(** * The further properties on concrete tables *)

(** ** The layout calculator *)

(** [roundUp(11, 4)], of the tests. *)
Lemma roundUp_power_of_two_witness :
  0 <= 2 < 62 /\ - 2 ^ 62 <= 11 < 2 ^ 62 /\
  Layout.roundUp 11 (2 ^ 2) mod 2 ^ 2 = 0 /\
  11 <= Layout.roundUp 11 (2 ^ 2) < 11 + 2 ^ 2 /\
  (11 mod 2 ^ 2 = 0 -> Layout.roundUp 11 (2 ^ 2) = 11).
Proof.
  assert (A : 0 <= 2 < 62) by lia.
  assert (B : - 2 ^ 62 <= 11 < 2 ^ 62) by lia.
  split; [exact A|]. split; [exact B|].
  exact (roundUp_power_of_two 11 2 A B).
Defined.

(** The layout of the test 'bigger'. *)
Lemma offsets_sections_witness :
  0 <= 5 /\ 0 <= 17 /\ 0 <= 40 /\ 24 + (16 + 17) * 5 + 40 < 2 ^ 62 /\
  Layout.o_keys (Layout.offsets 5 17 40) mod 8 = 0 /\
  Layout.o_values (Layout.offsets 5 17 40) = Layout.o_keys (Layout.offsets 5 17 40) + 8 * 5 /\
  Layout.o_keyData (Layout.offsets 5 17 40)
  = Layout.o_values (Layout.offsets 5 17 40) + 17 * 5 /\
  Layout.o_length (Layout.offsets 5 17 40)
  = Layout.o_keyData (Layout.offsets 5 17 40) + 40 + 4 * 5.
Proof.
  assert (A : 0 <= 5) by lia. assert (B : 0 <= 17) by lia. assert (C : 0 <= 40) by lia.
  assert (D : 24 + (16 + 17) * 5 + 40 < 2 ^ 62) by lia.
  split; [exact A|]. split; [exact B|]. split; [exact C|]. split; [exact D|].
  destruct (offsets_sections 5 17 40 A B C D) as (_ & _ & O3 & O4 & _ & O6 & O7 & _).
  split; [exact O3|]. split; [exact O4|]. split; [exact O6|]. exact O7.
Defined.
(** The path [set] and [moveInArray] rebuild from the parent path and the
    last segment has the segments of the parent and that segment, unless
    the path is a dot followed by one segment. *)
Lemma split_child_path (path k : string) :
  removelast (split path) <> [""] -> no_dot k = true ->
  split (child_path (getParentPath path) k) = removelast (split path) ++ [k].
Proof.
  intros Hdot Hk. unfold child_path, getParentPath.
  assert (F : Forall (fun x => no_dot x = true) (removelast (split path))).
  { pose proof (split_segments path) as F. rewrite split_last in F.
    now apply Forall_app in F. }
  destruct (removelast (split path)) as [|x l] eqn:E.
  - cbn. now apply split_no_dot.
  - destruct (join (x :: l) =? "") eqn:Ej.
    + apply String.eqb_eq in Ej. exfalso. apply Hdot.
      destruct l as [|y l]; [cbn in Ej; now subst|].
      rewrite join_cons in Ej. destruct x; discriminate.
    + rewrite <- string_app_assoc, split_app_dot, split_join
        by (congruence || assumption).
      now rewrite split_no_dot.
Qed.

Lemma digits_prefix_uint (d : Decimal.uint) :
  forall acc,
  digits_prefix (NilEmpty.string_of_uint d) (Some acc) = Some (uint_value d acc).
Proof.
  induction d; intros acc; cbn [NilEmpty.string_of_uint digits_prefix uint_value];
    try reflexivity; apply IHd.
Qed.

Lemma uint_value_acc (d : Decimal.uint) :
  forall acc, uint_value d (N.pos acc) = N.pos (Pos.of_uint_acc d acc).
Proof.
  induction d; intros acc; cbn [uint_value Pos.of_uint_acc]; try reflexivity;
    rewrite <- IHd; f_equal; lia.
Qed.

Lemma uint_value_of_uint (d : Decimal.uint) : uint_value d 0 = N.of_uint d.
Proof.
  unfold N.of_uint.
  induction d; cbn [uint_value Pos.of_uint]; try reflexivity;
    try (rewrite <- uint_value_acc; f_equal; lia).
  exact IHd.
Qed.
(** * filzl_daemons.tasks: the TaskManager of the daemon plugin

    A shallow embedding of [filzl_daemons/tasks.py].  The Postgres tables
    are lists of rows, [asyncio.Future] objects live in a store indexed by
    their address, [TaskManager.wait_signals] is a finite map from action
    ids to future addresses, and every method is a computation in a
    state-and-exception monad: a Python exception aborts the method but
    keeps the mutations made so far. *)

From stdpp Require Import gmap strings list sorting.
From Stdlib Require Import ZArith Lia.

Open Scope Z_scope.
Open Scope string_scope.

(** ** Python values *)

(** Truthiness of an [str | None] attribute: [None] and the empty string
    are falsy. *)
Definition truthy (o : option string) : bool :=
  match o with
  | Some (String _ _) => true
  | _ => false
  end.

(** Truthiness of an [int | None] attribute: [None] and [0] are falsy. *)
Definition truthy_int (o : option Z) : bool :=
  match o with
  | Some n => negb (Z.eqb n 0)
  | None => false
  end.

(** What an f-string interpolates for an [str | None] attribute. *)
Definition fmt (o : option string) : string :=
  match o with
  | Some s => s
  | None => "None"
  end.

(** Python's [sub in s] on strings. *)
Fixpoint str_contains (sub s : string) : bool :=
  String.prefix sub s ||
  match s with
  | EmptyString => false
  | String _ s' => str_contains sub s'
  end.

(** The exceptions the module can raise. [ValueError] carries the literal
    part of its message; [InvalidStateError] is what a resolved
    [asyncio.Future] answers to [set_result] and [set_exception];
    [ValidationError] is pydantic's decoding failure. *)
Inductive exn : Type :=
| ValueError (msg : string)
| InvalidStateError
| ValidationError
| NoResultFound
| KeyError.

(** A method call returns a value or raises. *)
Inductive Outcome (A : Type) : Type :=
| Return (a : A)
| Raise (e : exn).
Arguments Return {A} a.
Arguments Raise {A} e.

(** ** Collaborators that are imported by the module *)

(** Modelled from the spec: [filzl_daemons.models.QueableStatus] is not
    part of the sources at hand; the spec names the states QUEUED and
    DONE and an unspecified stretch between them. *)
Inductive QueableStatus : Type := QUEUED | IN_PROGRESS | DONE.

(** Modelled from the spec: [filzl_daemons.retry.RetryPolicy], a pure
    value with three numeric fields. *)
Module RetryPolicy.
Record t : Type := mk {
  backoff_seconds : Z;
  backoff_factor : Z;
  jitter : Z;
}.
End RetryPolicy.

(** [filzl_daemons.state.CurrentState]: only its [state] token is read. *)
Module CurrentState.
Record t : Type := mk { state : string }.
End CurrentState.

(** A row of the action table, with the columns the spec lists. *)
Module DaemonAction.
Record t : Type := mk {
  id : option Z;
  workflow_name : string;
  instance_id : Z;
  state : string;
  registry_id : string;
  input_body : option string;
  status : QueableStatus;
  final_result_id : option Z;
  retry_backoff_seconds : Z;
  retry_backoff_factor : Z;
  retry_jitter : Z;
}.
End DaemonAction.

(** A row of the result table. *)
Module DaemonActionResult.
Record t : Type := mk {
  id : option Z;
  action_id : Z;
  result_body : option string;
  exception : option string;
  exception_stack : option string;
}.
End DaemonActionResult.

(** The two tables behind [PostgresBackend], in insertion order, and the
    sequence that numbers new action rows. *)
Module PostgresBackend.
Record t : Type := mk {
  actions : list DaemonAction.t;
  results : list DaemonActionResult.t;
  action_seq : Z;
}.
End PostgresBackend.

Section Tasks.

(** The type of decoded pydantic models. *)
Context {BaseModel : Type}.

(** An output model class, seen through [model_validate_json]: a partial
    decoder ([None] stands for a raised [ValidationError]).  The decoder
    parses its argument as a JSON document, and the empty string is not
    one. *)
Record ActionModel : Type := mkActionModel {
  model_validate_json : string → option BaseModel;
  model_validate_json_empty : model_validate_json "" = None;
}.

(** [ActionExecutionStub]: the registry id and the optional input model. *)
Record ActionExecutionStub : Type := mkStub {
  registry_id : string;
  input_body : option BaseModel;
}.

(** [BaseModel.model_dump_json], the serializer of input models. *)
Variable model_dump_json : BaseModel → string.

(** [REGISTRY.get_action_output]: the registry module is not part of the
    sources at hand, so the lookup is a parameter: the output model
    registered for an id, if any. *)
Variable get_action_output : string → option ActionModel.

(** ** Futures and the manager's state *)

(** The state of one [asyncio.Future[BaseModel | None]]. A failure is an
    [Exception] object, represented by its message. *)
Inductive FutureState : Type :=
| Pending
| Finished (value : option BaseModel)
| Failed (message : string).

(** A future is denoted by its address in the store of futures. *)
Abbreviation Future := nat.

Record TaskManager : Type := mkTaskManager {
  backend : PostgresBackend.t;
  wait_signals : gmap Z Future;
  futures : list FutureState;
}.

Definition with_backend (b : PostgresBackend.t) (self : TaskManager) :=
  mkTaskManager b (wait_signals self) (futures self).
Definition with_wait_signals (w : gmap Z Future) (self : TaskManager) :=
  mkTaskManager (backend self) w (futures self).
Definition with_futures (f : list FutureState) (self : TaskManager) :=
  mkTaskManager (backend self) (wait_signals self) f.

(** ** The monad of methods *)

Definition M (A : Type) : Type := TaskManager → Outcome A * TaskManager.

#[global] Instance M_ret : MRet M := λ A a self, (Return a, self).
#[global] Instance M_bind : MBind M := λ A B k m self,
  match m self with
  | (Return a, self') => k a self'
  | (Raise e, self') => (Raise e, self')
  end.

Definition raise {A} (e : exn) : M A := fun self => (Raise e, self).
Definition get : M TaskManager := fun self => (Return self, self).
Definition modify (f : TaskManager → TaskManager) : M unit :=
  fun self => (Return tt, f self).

#####

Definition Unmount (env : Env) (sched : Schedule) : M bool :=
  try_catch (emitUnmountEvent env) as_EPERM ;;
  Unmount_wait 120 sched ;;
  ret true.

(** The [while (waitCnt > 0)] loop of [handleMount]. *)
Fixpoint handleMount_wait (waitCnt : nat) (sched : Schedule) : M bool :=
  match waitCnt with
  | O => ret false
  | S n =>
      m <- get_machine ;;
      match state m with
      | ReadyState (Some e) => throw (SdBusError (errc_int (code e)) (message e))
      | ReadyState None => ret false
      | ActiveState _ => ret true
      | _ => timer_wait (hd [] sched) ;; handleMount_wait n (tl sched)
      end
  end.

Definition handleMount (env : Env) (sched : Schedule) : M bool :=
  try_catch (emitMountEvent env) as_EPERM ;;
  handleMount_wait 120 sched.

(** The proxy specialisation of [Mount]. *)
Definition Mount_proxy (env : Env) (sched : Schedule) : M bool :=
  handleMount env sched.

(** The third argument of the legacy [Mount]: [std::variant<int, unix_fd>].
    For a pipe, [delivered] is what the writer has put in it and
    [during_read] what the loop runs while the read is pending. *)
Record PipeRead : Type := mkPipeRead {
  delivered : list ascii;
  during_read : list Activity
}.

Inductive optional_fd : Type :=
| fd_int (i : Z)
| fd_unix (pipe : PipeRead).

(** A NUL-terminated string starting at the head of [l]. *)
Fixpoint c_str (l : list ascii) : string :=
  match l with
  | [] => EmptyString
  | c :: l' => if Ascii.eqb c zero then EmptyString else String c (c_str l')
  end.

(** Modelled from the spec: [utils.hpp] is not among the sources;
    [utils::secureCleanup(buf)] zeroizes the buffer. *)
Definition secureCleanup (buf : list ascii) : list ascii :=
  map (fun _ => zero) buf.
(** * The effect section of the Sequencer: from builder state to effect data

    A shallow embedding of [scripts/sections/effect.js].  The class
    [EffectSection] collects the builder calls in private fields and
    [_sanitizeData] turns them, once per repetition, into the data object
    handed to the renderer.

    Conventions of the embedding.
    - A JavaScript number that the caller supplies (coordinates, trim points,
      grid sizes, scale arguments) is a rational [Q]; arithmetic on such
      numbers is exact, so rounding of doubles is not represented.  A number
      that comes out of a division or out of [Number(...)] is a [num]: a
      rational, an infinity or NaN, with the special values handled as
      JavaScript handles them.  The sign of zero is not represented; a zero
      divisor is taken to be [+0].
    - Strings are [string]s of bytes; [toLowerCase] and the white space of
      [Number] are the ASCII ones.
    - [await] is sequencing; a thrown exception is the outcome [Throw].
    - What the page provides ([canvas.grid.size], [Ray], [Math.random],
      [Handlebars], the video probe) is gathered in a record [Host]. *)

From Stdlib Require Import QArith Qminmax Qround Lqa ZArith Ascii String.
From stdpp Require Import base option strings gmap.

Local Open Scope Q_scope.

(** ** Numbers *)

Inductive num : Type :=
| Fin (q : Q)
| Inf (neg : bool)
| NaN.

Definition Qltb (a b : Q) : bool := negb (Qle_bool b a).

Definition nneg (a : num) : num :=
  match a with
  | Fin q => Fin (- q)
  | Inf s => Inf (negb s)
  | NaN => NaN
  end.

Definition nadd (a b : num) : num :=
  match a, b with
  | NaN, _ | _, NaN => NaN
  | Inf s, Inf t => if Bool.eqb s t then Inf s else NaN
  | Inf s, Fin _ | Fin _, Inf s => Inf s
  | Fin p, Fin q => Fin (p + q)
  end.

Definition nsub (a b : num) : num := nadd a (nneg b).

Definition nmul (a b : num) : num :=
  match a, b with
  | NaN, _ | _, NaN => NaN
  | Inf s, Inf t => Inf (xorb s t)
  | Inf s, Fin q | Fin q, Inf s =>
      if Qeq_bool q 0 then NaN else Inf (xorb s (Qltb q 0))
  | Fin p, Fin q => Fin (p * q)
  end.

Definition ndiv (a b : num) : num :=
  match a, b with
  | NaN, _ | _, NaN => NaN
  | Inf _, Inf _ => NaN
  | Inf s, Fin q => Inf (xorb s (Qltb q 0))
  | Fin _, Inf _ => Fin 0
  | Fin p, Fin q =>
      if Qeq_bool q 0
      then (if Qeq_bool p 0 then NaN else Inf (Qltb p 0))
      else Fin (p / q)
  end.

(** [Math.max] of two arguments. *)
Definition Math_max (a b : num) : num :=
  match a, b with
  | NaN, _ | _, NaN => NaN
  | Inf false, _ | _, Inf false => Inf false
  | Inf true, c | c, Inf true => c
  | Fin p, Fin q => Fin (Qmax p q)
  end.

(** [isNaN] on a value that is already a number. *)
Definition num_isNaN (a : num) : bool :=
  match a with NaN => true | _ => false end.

#####

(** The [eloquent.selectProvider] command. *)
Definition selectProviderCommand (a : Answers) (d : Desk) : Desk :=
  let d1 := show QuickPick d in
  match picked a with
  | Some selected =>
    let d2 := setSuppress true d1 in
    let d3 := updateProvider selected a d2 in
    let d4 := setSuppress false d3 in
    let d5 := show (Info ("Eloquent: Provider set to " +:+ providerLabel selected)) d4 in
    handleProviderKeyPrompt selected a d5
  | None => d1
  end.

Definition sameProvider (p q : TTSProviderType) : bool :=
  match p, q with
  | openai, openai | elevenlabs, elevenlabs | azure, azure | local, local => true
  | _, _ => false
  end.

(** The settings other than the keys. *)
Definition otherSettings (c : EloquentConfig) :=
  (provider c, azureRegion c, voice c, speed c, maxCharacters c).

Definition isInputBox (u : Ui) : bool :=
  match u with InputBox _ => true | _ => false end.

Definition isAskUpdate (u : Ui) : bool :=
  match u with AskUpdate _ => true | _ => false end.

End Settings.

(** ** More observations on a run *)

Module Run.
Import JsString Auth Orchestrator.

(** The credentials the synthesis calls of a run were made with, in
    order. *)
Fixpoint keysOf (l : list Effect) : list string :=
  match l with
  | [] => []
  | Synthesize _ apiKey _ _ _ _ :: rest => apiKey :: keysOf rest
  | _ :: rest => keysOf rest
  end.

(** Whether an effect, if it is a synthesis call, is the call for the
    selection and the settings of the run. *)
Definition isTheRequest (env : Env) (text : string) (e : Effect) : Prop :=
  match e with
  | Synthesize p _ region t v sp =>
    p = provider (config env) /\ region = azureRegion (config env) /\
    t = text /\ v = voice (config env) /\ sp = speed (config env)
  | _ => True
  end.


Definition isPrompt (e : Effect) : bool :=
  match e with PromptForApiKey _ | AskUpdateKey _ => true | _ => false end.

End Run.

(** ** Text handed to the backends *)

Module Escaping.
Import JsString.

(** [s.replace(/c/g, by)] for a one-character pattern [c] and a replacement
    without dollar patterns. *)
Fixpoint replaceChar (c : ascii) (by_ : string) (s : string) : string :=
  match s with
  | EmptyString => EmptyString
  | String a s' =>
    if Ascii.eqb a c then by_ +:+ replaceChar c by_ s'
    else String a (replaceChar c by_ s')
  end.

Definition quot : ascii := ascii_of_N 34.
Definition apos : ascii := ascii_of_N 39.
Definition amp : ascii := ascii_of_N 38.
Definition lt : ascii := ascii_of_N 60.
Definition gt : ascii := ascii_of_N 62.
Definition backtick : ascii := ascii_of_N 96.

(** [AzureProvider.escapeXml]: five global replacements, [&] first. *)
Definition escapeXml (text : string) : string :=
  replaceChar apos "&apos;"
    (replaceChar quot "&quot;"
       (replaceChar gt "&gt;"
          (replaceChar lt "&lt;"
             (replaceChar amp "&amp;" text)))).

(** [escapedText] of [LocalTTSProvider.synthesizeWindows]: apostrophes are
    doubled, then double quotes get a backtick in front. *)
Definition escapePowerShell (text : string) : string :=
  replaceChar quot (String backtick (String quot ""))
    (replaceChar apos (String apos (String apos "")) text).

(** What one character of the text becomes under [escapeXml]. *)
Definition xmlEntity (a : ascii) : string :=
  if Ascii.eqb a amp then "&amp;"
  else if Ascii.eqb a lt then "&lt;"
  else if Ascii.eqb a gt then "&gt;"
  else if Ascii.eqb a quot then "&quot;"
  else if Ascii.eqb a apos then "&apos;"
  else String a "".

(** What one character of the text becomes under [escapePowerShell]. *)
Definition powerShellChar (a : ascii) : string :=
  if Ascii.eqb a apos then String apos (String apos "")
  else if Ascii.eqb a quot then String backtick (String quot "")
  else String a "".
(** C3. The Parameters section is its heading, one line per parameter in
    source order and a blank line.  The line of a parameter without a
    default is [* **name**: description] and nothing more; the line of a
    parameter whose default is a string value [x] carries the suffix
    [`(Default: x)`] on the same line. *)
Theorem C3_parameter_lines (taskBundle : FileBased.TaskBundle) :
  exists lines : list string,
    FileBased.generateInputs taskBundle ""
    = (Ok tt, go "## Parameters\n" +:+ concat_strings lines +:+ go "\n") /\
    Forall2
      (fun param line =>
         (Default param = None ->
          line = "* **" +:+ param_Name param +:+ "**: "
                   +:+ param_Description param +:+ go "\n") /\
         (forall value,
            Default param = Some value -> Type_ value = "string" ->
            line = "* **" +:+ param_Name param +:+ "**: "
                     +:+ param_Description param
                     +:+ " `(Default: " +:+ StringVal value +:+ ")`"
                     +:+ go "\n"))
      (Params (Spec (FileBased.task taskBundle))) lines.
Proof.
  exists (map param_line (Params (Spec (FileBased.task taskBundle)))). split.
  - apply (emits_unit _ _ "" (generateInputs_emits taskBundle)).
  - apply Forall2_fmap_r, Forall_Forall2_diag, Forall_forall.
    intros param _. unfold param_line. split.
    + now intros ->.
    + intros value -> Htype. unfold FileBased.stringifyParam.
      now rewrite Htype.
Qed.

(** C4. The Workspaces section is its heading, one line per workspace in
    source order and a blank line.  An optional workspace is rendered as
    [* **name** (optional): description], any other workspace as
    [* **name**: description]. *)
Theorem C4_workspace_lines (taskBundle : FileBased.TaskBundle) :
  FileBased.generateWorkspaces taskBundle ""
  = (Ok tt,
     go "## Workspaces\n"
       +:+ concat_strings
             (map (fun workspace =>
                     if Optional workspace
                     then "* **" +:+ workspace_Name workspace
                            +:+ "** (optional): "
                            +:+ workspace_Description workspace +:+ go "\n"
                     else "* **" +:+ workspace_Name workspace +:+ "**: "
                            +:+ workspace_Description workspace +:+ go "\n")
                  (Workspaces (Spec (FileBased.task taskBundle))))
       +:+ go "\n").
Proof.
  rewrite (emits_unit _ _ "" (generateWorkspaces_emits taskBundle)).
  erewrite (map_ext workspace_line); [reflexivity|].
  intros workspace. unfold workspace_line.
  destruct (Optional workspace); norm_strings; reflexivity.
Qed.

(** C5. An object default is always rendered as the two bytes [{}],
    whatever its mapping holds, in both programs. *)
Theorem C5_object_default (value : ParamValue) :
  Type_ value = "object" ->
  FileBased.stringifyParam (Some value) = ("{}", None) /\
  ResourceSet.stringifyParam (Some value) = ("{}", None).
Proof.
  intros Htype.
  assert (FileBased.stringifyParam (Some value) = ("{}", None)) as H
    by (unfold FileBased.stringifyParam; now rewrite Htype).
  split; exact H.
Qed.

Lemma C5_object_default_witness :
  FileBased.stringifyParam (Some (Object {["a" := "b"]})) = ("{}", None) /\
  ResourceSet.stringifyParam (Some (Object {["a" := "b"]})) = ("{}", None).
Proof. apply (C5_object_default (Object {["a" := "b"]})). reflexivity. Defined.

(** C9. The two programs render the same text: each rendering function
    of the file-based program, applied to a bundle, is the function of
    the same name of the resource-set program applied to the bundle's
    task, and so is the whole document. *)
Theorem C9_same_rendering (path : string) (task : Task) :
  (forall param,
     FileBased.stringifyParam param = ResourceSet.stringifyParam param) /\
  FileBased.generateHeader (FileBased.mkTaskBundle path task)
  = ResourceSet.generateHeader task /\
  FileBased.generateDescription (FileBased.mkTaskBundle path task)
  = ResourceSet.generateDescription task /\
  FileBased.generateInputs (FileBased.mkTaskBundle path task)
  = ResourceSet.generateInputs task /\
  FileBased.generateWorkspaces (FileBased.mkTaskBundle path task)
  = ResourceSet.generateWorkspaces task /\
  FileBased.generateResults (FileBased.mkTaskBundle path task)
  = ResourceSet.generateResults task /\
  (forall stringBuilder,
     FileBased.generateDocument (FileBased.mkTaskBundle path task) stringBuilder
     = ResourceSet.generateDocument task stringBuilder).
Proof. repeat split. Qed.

#####

Task item. Please give again the lines above between the line holding "same line. *)" and the line holding "(** C4. The", inclusive, exactly as they are and with nothing added.

Exercise result.
    [`(Default: x)`] on the same line. *)
Theorem C3_parameter_lines (taskBundle : FileBased.TaskBundle) :
  exists lines : list string,
    FileBased.generateInputs taskBundle ""
    = (Ok tt, go "## Parameters\n" +:+ concat_strings lines +:+ go "\n") /\
    Forall2
      (fun param line =>
         (Default param = None ->
          line = "* **" +:+ param_Name param +:+ "**: "
                   +:+ param_Description param +:+ go "\n") /\
         (forall value,
            Default param = Some value -> Type_ value = "string" ->
            line = "* **" +:+ param_Name param +:+ "**: "
                     +:+ param_Description param
                     +:+ " `(Default: " +:+ StringVal value +:+ ")`"
                     +:+ go "\n"))
      (Params (Spec (FileBased.task taskBundle))) lines.
Proof.
  exists (map param_line (Params (Spec (FileBased.task taskBundle)))). split.
  - apply (emits_unit _ _ "" (generateInputs_emits taskBundle)).
  - apply Forall2_fmap_r, Forall_Forall2_diag, Forall_forall.
    intros param _. unfold param_line. split.
    + now intros ->.
    + intros value -> Htype. unfold FileBased.stringifyParam.
      now rewrite Htype.
Qed.

(** C4. The Workspaces section is its heading, one line per workspace in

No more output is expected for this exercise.